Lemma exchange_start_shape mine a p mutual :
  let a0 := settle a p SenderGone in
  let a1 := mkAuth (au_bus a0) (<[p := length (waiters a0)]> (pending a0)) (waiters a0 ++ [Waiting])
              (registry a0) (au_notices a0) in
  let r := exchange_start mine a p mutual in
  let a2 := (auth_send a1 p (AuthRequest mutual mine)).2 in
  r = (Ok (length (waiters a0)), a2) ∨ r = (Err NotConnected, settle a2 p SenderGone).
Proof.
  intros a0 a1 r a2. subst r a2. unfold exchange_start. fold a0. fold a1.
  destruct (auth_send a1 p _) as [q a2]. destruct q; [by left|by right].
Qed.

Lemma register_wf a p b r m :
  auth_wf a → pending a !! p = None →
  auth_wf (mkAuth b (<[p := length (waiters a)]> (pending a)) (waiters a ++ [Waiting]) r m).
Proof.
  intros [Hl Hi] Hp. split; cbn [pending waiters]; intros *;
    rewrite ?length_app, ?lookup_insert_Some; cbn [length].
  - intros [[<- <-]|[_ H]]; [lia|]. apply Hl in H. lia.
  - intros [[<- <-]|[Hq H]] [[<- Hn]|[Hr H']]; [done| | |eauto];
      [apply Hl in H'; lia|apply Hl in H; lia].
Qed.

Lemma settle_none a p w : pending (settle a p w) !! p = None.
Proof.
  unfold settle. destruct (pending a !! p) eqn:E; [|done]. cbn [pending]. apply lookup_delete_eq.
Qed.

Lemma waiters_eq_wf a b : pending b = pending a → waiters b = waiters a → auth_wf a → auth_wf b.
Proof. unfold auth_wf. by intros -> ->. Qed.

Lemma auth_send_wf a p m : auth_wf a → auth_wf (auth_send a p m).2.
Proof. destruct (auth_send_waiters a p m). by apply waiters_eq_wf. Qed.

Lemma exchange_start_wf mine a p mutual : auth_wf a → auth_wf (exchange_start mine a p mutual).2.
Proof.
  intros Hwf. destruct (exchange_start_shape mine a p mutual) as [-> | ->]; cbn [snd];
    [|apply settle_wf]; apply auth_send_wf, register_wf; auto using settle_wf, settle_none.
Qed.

==

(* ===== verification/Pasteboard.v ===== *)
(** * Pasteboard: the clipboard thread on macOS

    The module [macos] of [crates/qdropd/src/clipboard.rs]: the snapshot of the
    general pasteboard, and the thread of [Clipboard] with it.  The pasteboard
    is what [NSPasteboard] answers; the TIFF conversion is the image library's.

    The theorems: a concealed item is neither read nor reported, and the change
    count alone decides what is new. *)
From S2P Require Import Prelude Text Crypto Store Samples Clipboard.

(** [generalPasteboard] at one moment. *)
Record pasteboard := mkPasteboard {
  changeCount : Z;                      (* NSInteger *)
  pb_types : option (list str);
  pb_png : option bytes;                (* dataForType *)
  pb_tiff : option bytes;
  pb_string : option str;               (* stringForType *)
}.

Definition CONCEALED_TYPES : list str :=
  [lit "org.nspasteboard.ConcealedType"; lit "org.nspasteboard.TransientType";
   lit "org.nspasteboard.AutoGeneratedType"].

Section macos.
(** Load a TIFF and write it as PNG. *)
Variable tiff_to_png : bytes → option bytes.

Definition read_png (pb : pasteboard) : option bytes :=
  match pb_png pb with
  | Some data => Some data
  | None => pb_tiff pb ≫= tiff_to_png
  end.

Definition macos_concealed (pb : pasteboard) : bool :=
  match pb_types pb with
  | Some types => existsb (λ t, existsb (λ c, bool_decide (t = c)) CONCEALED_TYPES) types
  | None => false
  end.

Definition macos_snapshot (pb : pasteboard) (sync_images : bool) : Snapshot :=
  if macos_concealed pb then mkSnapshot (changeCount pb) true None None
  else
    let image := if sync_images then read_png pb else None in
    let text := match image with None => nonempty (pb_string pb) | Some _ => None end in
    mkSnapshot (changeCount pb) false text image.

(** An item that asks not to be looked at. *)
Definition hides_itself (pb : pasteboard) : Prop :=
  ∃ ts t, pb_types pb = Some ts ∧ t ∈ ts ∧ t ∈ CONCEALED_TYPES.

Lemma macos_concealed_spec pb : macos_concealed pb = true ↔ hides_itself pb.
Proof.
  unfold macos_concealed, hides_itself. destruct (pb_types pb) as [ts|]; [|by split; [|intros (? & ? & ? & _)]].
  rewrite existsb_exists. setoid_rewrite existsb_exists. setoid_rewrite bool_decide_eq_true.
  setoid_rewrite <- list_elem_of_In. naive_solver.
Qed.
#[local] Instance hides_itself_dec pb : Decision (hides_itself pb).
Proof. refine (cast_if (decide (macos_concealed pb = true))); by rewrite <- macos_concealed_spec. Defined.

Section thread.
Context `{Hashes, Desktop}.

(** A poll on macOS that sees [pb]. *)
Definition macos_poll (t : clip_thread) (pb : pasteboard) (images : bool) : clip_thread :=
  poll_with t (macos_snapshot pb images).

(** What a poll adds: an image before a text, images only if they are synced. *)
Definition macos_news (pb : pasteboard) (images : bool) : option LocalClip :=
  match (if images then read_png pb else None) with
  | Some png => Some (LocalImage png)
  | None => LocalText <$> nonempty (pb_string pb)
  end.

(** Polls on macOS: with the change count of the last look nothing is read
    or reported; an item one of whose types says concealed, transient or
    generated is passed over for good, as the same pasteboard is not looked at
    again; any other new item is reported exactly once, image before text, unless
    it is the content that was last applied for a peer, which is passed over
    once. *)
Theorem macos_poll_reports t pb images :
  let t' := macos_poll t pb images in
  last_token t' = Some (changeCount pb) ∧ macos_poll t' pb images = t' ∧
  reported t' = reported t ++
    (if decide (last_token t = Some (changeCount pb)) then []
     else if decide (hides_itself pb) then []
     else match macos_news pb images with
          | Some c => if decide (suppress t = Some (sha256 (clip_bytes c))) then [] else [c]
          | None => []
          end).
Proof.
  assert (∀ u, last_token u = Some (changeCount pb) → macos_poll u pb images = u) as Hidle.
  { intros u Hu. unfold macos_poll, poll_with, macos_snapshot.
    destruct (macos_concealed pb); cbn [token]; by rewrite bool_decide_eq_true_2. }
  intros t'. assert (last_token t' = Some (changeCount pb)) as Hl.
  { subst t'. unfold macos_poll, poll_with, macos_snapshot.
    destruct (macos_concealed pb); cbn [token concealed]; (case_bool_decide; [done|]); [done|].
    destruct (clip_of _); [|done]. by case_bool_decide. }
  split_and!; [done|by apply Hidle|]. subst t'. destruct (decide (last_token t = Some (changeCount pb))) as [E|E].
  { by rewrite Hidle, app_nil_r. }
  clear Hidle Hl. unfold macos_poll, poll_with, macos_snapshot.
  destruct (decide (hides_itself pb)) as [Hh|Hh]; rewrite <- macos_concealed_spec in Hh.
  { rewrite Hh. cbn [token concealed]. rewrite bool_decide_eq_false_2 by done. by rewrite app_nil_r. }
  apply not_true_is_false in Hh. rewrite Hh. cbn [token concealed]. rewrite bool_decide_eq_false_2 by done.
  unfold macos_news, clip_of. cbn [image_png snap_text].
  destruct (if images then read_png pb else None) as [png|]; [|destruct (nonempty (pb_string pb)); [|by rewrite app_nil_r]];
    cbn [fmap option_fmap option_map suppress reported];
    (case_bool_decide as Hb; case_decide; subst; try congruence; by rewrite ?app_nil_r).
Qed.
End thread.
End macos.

◆ **WHAT YOU ARE ASKED TO DO**:
Please find the lines in the data that contain the word "Hidle" and copy them.

◆ **ANSWER FOR THIS EXERCISE**:
  assert (∀ u, last_token u = Some (changeCount pb) → macos_poll u pb images = u) as Hidle.
  split_and!; [done|by apply Hidle|]. subst t'. destruct (decide (last_token t = Some (changeCount pb))) as [E|E].
  { by rewrite Hidle, app_nil_r. }
  clear Hidle Hl. unfold macos_poll, poll_with, macos_snapshot.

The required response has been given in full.